Cardiovascular diseases cause more deaths among African Americans, as opposed to their white counterparts. Therefore, it is indispensable to develop mechanisms for mitigating the causes of the diseases. To begin with, high blood pressure that causes coronary heart diseases is due to obesity and low-stress reduction techniques among African Americans. A study using the Transcendental Meditation technique (TM), where the mind is made to think until the senses are opened to a new relaxed life, reduces stress levels. In this method, 135 African Americans of age 25 and above with an intervention period of five to eight months can suffice.
In the intervention process, the participants are divided randomly into two groups: the TM program and the coronary heart disease risk factor program. The first technique involves the closing of eyes, as one sits for a period of 20 minutes, in the morning and evening (Richmond, Schneider, Alexander, Cook, Nidich, Haney, Rainforth, Salerno, & Myers, 1999). The TM technique is the main means of stress elimination and personal development of Maharishi Vedic Medicine. Notably, the two groups have to adhere to the same protocol that is, maintaining personal beliefs, meeting durations, and teaching format. After the first week, initial instruction should be delivered, followed by follow-up meetings one week later. Then, the meetings should be after every two weeks for the subsequent two months, and finally monthly meetings for the next three months. Further, in carrying out this study, partners from the health education group, the faith-based organizations, and the African American Communities should be involved as this will not only increase participation within the groups but also increase the contact among the African Americans hence, creating a favorable environment where they can share their problems with other people.
At the TM program, discussions on the benefits and mechanisms of the technique should be carried out, followed by a short interview session. Then private instruction gathering, and lastly, formation of small group sessions. In the last session, participants should discuss the characteristics of the TM technique. For the second group, the coronary heart disease risk factor program, they should receive moral-based teachings and coronary risk factors modification by non-pharmacological methods (Richmond et al., 1999). Personal activities like leisure can be done during the 20 minutes.
In fighting obesity, the expected outcome should be a decrease in the weights of various participants. The intervention should be done in two steps: the first involves well-structured meetings for 10-weeks. The participants are to be divided into small groups thus can use facilities like the local churches. In the meetings, the participants interact with African American Registered Dietitian, chefs, and an exercise consultant. The program consists of an hour of physical work and two hours for cooking demonstrations, eating habits training, and a group social team to help improve the health indicators. The second step involves the same 10-weeks but only one American program member, local church leaders, and peers leaders. This will help in cultural bonding for the African Americans as they will feel free to discuss their problems amongst themselves hence taking into concern the role of culture in their lives (Brady, Jackson, Weerts, Watkins, & Christie, 2010).
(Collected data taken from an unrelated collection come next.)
(** * Upstream aggregator and downstream storage facade: a shallow embedding

    This development embeds the two Flask services of the repository,
    [applications/api/app.py] (the upstream aggregator) and
    [applications/database/app.py] (the downstream storage facade with its
    Redis / in-memory backends and its fault catalog), and proves the
    properties stated about them.

    Conventions of the embedding.
    - A handler is a function from the service state, the parsed request and
      the answers of the outside world during that request (clock reading,
      reply of the other service, faults of the Redis link) to the new state
      and an [outcome]: either the [(body, status)] pair the handler returns
      or the exception that leaves it.
    - [time.sleep] calls and [print] calls are not modelled: they change
      neither the state nor the outcome.
    - Python [int] is [Z].  A Python [float] is carried as its binary64 bit
      pattern and never computed with. *)

From Stdlib Require Import ZArith List String Ascii Bool Lia.
From Stdlib Require Import DecimalString DecimalZ.
Import ListNotations.
Open Scope string_scope.
Open Scope Z_scope.
Set Warnings "-register-all".

(** ** Python values shared by both services *)

Module Py.

(** A Python float, as the 64 bits of its IEEE-754 binary64 encoding. *)
Record pyfloat := Float64 { float_bits : Z }.

(** The result of [request.get_json()] / [response.json()]: a JSON document
    as Python holds it ([None], [bool], [int], [float], [str], [list],
    [dict] with string keys, in insertion order). *)
Inductive json :=
| JNull
| JBool (b : bool)
| JInt (z : Z)
| JFloat (f : pyfloat)
| JStr (s : string)
| JArr (items : list json)
| JObj (fields : list (string * json)).

Inductive exn_class :=
| ZeroDivisionError | AttributeError | IndexError | ValueError | TypeError
| BuiltinTimeoutError | MemoryError | FileNotFoundError | JSONDecodeError
| RequestsTimeout | RequestsError | BaseException_Exception
| CustomApplicationError | RuntimeError | KeyError | OSError
| PermissionError
| RedisError | RedisConnectionError | RedisTimeoutError
| RedisResponseError | RedisDataError.

(** An exception object: its class and the message it carries (the text
    an f-string prints for it). *)
Inductive exn := Exn (cls : exn_class) (msg : string).

Definition exn_cls (e : exn) : exn_class := let (c, _) := e in c.
Definition exn_msg (e : exn) : string := let (_, m) := e in m.

Inductive pyresult (A : Type) :=
| Ok (a : A)
| Err (e : exn).
Arguments Ok {A} a.
Arguments Err {A} e.

(** What leaves a view function: [return jsonify(body), status] (status 200
    when the source gives none) or an exception that no [except] caught. *)
Inductive outcome :=
| Response (status : Z) (body : json)
| Raised (e : exn).

(** The status a client observes.  Neither service registers an error
    handler, so Flask answers an exception leaving a view with 500. *)
Definition http_status (o : outcome) : Z :=
  match o with
  | Response s _ => s
  | Raised _ => 500
  end.

(** Parts of the Python runtime and of redis-py that the services call and
    whose full definition lies outside the repository. *)
Record pylib := {
  (** [int(s)] on a string read back from Redis; [None] is [ValueError] *)
  lib_int : string -> option Z;
  (** [float(s)], likewise *)
  lib_float : string -> option pyfloat;
  (** [repr(x)] of a float, as redis-py encodes it and f-strings print it *)
  lib_repr_float : pyfloat -> string;
  (** [str(x)] of a list or a dict *)
  lib_str_compound : json -> string;
  (** the text of an exception raised inside a library *)
  lib_text : exn_class -> string;
  (** what [pickle.dumps] raises on an object that holds an open file
      (a [TypeError], by the comment in the source) *)
  lib_pickle_error : exn
}.
(** * pysafe: per-SAmple Feature Elimination (class [SAFE])

    A shallow embedding of [src/pysafe/__init__.py].

    - numpy numbers are rationals ([Q]); rounding error, [nan] and [inf] of
      float64 are outside the model (a result that numpy would report as
      [nan] or [inf] is the explicit value [NotFinite]);
    - a 1-d array is a [list Q], a 2-d array is the list of its rows;
    - a method of the class is a computation in a state-and-exception monad
      over the object [self]: an exception leaves the object as it was
      mutated so far, as in Python;
    - the libraries the class calls (the scanned Keras model, sklearn's
      [KDTree], [train_test_split] and [accuracy_score], an external Keras
      learner) are parameters of the development. *)

From Stdlib Require Import String List FinFun Bool Arith ZArith QArith Qabs Qround Lia Lqa.
Import ListNotations.

Local Open Scope nat_scope.
Local Open Scope list_scope.

(** ** Exceptions and results *)

Inductive exn : Type :=
| TypeError
| NameError
| AttributeError
| ValueError
| IndexError
| AxisError
| ZeroDivisionError.

Inductive result (A : Type) : Type :=
| Ok (a : A)
| Raise (e : exn).

Arguments Ok {A} a.
Arguments Raise {A} e.

Definition is_ok {A} (r : result A) : bool :=
  match r with Ok _ => true | Raise _ => false end.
Conclusively, there should be a decrease in blood pressures within the variable groups. This is not only due to weight reduction but also due to the TM technique. The decrease in weight reduces insulin level while the TM technique helps in stress reduction. Nonetheless, a blood pressure reduction in the control groups is not due to the technique. Consequently, the reduction in both stress and weight will reduce the chances at which African Americans contract coronary heart diseases.
Brady, C., Jackson, H. D., Weerts, S., Watkins, J., & Christie, C. (2010). Community Church-Based Intervention Reduces Obesity Indicators in African American Females. The Internet Journal of Nutrition and Wellness, 9(2).
Richmond, A., Schneider, R., Alexander, C., Cook, R., Nidich, S., Haney, C., Rainforth, M., Salerno, J., & Myers, H. (1999). Effects of Stress Reduction on Carotid Atherosclerosis in Hypertensive African Americans. Stroke,1. Web.